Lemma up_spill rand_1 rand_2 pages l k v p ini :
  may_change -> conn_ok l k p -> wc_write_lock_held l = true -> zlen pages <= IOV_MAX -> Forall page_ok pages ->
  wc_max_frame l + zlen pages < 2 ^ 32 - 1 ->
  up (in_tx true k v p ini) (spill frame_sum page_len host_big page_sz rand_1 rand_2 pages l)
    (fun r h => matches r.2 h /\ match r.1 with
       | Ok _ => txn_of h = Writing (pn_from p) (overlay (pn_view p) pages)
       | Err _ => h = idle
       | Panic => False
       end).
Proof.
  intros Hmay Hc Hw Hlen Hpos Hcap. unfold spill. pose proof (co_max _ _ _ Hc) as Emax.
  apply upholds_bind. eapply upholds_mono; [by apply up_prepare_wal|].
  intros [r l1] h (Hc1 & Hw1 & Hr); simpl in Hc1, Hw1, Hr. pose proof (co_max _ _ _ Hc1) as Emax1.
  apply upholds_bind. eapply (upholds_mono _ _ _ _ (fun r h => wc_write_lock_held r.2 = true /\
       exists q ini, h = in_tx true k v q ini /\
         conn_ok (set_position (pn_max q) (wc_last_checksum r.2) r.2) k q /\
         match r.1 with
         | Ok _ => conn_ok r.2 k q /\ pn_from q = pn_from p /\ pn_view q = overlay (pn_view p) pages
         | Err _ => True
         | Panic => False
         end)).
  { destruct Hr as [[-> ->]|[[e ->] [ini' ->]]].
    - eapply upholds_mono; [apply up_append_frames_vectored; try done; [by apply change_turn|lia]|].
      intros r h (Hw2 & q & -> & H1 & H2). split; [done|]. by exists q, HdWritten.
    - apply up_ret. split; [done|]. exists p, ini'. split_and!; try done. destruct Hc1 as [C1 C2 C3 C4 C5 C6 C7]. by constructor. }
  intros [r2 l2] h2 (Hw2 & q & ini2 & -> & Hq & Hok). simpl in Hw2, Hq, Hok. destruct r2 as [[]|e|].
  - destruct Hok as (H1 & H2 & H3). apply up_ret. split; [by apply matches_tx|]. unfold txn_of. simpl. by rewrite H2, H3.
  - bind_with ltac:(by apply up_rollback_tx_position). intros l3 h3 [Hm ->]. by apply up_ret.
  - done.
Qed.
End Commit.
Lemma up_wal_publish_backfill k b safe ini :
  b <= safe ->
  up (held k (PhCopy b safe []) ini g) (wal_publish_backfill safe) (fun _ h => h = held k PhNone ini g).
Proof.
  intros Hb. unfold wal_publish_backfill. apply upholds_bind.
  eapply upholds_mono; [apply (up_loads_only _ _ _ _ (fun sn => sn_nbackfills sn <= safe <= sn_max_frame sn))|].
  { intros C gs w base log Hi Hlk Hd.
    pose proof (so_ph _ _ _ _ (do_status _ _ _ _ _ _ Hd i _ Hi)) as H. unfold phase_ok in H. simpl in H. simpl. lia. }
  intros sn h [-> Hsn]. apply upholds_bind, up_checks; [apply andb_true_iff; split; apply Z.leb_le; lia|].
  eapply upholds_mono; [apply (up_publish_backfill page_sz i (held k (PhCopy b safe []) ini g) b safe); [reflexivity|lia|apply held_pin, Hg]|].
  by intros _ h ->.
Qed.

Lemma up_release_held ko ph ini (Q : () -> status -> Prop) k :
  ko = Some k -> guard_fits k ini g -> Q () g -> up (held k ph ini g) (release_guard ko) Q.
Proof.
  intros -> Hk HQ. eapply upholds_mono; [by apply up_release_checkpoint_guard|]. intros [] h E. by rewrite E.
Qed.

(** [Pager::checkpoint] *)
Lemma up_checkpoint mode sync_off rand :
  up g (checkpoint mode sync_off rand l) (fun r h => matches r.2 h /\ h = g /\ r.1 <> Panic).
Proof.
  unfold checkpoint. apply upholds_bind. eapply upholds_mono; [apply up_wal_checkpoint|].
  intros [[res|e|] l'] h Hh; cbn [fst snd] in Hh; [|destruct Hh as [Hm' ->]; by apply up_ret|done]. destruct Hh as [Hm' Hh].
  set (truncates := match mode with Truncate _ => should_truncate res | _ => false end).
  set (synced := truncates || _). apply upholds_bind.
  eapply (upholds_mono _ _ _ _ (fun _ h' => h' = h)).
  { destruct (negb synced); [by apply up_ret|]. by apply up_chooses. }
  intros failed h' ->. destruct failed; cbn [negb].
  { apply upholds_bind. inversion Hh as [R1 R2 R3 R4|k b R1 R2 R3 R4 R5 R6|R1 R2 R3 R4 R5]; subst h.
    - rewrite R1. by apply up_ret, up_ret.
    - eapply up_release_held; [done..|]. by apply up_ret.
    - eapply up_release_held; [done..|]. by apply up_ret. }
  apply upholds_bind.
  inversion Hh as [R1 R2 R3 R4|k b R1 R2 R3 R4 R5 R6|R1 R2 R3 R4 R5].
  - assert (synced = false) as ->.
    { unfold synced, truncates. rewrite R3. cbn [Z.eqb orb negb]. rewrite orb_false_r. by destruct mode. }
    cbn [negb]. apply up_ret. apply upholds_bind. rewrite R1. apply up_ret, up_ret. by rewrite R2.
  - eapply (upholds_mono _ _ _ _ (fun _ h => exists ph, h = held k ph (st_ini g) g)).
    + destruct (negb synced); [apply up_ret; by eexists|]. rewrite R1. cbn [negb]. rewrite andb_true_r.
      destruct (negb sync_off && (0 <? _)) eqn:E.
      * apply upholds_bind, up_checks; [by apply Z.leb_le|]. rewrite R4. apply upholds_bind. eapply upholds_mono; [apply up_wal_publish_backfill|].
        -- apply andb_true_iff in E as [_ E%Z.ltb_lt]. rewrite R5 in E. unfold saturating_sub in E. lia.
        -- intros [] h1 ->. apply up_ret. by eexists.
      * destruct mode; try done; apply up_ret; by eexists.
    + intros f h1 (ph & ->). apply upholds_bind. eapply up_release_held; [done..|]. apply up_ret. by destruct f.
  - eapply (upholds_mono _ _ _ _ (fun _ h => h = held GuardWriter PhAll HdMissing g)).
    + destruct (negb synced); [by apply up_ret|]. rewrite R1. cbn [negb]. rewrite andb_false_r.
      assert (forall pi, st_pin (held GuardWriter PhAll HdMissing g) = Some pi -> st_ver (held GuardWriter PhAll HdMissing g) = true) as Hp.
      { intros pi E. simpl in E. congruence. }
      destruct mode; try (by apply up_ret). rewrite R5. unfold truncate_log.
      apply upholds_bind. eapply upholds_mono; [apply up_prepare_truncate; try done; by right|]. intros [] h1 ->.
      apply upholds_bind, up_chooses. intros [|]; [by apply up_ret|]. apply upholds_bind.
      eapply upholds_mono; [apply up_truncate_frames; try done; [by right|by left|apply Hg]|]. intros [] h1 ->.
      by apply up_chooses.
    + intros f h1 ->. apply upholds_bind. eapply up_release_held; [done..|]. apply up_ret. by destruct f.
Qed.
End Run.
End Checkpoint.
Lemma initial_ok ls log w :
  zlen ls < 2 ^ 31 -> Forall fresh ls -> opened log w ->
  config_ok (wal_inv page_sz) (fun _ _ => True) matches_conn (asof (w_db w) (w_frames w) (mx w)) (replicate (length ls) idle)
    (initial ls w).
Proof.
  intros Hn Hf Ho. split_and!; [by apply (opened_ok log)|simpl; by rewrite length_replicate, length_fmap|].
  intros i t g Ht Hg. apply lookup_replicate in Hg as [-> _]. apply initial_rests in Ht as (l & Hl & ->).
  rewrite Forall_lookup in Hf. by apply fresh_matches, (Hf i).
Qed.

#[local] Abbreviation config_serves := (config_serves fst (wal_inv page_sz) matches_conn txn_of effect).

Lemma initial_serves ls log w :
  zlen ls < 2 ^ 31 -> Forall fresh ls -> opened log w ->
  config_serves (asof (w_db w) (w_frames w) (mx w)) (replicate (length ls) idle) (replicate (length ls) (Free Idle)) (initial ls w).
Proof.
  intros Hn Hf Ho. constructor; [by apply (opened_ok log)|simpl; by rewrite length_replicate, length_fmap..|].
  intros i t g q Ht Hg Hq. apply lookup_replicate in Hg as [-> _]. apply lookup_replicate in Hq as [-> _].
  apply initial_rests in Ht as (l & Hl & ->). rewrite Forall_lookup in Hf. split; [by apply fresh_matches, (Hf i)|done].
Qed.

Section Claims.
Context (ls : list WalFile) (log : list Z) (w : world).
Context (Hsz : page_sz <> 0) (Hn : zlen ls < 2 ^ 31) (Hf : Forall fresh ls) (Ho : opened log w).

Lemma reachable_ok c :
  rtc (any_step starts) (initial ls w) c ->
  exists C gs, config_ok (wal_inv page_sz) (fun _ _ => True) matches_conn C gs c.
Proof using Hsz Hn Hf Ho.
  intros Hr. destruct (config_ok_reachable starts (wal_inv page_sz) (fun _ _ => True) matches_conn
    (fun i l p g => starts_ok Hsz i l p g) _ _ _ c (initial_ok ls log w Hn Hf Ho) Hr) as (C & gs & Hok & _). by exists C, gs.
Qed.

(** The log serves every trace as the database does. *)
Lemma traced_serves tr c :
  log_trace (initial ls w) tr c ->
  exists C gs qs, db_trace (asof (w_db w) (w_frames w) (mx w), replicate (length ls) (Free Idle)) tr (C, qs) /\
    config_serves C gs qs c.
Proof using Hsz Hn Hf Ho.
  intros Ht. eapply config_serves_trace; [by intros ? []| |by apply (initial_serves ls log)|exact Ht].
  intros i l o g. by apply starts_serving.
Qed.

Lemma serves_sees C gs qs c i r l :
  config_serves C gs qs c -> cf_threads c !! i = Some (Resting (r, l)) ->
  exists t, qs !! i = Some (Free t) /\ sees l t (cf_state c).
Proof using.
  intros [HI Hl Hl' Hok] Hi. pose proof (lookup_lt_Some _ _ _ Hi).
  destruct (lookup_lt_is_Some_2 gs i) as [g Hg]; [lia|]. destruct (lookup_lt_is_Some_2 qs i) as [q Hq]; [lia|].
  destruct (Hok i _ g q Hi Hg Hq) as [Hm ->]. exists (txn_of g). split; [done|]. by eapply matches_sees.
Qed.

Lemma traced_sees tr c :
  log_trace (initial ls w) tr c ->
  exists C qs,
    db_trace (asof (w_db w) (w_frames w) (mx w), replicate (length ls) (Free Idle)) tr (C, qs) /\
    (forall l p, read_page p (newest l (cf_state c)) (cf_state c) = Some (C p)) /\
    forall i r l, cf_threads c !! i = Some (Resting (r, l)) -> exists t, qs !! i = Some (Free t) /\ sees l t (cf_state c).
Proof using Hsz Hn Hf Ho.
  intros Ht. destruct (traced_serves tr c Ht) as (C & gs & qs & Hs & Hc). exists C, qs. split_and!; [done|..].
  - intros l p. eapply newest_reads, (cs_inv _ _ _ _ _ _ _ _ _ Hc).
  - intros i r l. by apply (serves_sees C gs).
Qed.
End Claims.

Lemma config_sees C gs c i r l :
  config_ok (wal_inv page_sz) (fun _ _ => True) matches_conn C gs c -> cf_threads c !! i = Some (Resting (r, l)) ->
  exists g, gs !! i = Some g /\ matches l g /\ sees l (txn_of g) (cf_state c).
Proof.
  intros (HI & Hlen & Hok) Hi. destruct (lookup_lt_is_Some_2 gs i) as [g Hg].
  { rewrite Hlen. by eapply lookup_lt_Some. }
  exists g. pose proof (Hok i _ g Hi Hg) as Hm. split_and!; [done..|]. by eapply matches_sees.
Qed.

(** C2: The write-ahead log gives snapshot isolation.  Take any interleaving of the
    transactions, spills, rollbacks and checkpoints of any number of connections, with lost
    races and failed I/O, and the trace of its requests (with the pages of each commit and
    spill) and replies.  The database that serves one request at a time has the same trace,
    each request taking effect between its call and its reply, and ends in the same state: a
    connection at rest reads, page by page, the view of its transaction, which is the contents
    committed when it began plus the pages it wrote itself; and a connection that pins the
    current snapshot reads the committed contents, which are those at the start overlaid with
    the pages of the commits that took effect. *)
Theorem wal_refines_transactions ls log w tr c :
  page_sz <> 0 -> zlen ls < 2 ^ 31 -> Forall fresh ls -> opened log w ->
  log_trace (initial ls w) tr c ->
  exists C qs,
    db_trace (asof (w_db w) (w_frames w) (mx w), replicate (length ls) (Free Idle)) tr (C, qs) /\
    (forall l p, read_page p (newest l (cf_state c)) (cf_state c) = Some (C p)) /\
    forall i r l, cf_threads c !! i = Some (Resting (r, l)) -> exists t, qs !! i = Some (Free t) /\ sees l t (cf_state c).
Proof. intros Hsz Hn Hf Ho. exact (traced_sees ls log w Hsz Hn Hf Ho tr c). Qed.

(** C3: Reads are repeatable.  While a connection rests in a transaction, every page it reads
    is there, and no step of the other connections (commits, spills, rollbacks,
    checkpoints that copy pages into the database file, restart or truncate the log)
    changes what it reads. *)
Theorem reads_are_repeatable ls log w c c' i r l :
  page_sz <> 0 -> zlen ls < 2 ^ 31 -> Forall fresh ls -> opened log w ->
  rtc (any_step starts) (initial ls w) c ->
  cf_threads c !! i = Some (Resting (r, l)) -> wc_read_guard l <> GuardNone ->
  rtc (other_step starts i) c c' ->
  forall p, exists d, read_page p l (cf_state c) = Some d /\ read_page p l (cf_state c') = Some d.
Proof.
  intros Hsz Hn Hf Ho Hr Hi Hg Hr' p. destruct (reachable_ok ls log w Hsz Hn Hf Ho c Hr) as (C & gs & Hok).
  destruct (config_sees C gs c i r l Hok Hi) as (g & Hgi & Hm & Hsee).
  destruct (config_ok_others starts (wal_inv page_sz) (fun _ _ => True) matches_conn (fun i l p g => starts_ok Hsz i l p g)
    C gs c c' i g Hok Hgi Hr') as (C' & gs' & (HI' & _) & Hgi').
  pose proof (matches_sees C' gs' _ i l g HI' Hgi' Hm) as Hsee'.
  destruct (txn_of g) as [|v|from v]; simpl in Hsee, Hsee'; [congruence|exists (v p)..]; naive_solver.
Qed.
:::
### What you will do
Note every line of the entries in which "contents" appears, and copy it down.

### Output of the task
    connection at rest reads, page by page, the view of its transaction, which is the contents
    current snapshot reads the committed contents, which are those at the start overlaid with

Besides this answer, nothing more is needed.